**Task material**

(* ===================================================================== *)
(** * Sealing: what happens outside the process                           *)
(* ===================================================================== *)

(** X14: what a sealing call does outside the process.  A call that
    returns has first only prepared folders, then written one file,
    [database.fasta] in the folder of the version, holding for each record
    of the snapshot a header line with its version tag and a line with its
    sequence, the records in some order, and then run one command.  A call
    that stops with the [OSError] of the folder clean-up has written no
    file and run no command.  A call without [perform_lock] does nothing
    outside the process. *)
Theorem seal_events (env : Env) (w : World) :
  (forall o,
      fst (save_blastdb env true w) = Ok o ->
      exists dirs rows command,
        forallb is_directory_event dirs = true
        /\ Permutation rows (NuccoreSequence.of_database (BlastDb.id (obj w)) (sequences w))
        /\ trace (snd (save_blastdb env true w))
           = (trace w ++ dirs
              ++ [EvWriteFile (get_data_fishdb_path env (obj w) ++ "/database.fasta")
                    (fasta_text rows);
                  EvSystem command])%list)
  /\ (fst (save_blastdb env true w)
      = Raise (OSError "Encountered error while setting up database files.") ->
      exists dirs,
        forallb is_directory_event dirs = true
        /\ trace (snd (save_blastdb env true w)) = (trace w ++ dirs)%list)
  /\ trace (snd (save_blastdb env false w)) = trace w.
Proof.
  split; [|split; [|reflexivity]].
  - intros o Hok.
    destruct (save_blastdb_lock_trace env w Hok) as [dirs [command [Hd Ht]]].
    exists dirs, (NuccoreSequence.of_database (BlastDb.id (obj w)) (sequences w)), command.
    split; [exact Hd|]. split; [apply Permutation_refl|exact Ht].
  - intro Hraise.
    destruct (save_blastdb_lock_run env w) as [v [s [dirs [_ [Hd Cases]]]]].
    destruct Cases as [[_ [_ E]]|[_ [command E]]].
    + exists dirs. split; [exact Hd|]. rewrite E. reflexivity.
    + cbv zeta in E. destruct (BlastDb._change_reason (obj w));
        rewrite E in Hraise; discriminate.
Qed.

(** Sealing the working copy of the fixtures returns, so the first part
    applies: the file lists the two records A1 and A2 of the snapshot. *)
Lemma seal_events_witness :
  fst (save_blastdb (Fixtures.env_status 0) true (Fixtures.world Fixtures.S1))
  = Ok (BlastDb.mk "db1" "lib" 2 0 0 true (Some "Locked database") None None None)
  /\ exists dirs rows command,
       Permutation (map NuccoreSequence.accession_number rows) ["A1"; "A2"]
       /\ trace (snd (save_blastdb (Fixtures.env_status 0) true (Fixtures.world Fixtures.S1)))
          = (dirs ++ [EvWriteFile "/data/lib/db1/database.fasta" (fasta_text rows);
                      EvSystem command])%list.
Proof.
  split; [reflexivity|].
  destruct (proj1 (@seal_events (Fixtures.env_status 0) (Fixtures.world Fixtures.S1))
              _ eq_refl) as [dirs [rows [command [_ [Hp Ht]]]]].
  exists dirs, rows, command. split.
  - exact (Permutation_map NuccoreSequence.accession_number Hp).
  - exact Ht.
Defined.
(* ===================================================================== *)
(** * The parser                                                          *)
(* ===================================================================== *)

Lemma dict_get_set_other {V : Type} (d : list (string * V)) (k k' : string) (v : V) :
  k <> k' -> dict_get (dict_set d k v) k' = dict_get d k'.
Proof.
  intro H. rewrite dict_get_set. destruct (String.eqb k k') eqn:E; [|reflexivity].
  apply String.eqb_eq in E. contradiction.
Qed.

Lemma dict_get_set_same {V : Type} (d : list (string * V)) (k : string) (v : V) :
  dict_get (dict_set d k v) k = Some v.
Proof. rewrite dict_get_set, String.eqb_refl. reflexivity. Qed.

Lemma db_xref_loop_keeps (values : list string) (d d' : Dict) (k : string) :
  db_xref_loop values d = Ok d' -> k <> "taxid" -> dict_get d' k = dict_get d k.
Proof.
  intros H Hk. induction values as [|v values IH]; simpl in H.
  - inversion H. reflexivity.
  - destruct (Py.split_colon v) as [|a [|b [|c l]]]; try discriminate.
    destruct (String.eqb a "taxon").
    + inversion H. apply dict_get_set_other. congruence.
    + apply IH. exact H.
Qed.

Lemma extract_qualifier_keeps (f : Bio.SeqFeature) (q : string) (d d' : Dict) (k : string) :
  extract_qualifier f q d = Ok d' -> k <> q -> k <> "taxid" -> dict_get d' k = dict_get d k.
Proof.
  unfold extract_qualifier. intros H Hq Ht.
  destruct (Bio.qualifier (Bio.qualifiers f) q) as [values|].
  - destruct (String.eqb q "db_xref").
    + eapply db_xref_loop_keeps; eassumption.
    + destruct values; inversion H; apply dict_get_set_other; congruence.
  - inversion H. apply dict_get_set_other. congruence.
Qed.

Lemma extract_qualifiers_keeps (f : Bio.SeqFeature) (names : list string) (k : string) :
  ~ In k names -> k <> "taxid" ->
  forall d d', extract_qualifiers f names d = Ok d' -> dict_get d' k = dict_get d k.
Proof.
  intros Hk Ht. induction names as [|q names IH]; intros d d' H; simpl in H.
  - inversion H. reflexivity.
  - destruct (extract_qualifier f q d) as [d1|e] eqn:E; [|discriminate].
    rewrite (IH (fun Hin => Hk (or_intror Hin)) d1 d' H).
    eapply extract_qualifier_keeps; [exact E| |exact Ht].
    intro Heq. apply Hk. left. symmetry. exact Heq.
Qed.

Lemma infer_type_material_keeps (f : Bio.SeqFeature) (d : Dict) (k : string) :
  k <> "type_material" -> dict_get (infer_type_material f d) k = dict_get d k.
Proof.
  intro Hk. unfold infer_type_material.
  destruct (dict_get d "type_material") as [[|tm| |]|]; try reflexivity.
  destruct (Bio.qualifier (Bio.qualifiers f) "note"); [|reflexivity].
  destruct (String.eqb tm ""); [|reflexivity].
  apply dict_get_set_other. congruence.
Qed.

Lemma first_reference_keeps (r : Bio.SeqRecord) (d : Dict) (k : string) :
  k <> "journal" -> k <> "authors" -> k <> "title" ->
  dict_get (first_reference r d) k = dict_get d k.
Proof.
  intros H1 H2 H3. unfold first_reference. destruct (Bio.references r); [reflexivity|].
  rewrite !dict_get_set_other; congruence.
Qed.

Lemma fill_keeps (names : list string) (v : PyVal) (k : string) :
  ~ In k names ->
  forall d, dict_get (fold_left (fun d q => dict_set d q v) names d) k = dict_get d k.
Proof.
  intro Hk. induction names as [|q names IH]; intro d; simpl.
  - reflexivity.
  - rewrite IH.
    + apply dict_get_set_other. intro E. apply Hk. left. exact E.
    + intro Hin. apply Hk. right. exact Hin.
Qed.

(** A field that no step of the parser assigns keeps the value of the
    dictionary literal. *)
Lemma parse_record_keeps (r : Bio.SeqRecord) (dna_sequence : string) (d : Dict) (k : string) :
  parse_record r dna_sequence = Ok d ->
  ~ In k qualifiers_to_extract -> k <> "taxid" ->
  k <> "journal" -> k <> "authors" -> k <> "title" ->
  dict_get d k = dict_get (initial_data r dna_sequence) k.
Proof.
  unfold parse_record. intros H Hq Ht H1 H2 H3.
  destruct (source_feature_of r) as [f|].
  - destruct (extract_qualifiers f qualifiers_to_extract _) as [d1|e] eqn:E; [|discriminate].
    injection H as Hd. subst d. rewrite infer_type_material_keeps.
    + rewrite (extract_qualifiers_keeps f _ Hq Ht _ E).
      apply first_reference_keeps; assumption.
    + intro Ek. apply Hq. rewrite Ek. simpl. tauto.
  - injection H as Hd. subst d.
    transitivity (dict_get (first_reference r (initial_data r dna_sequence)) k).
    + exact (@fill_keeps qualifiers_to_extract (PyStr "N/A") k Hq _).
    + apply first_reference_keeps; assumption.
Qed.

**Exercise brief**
The answer should be nothing but the number of lines above that contain "discriminate".

**Exercise output**
4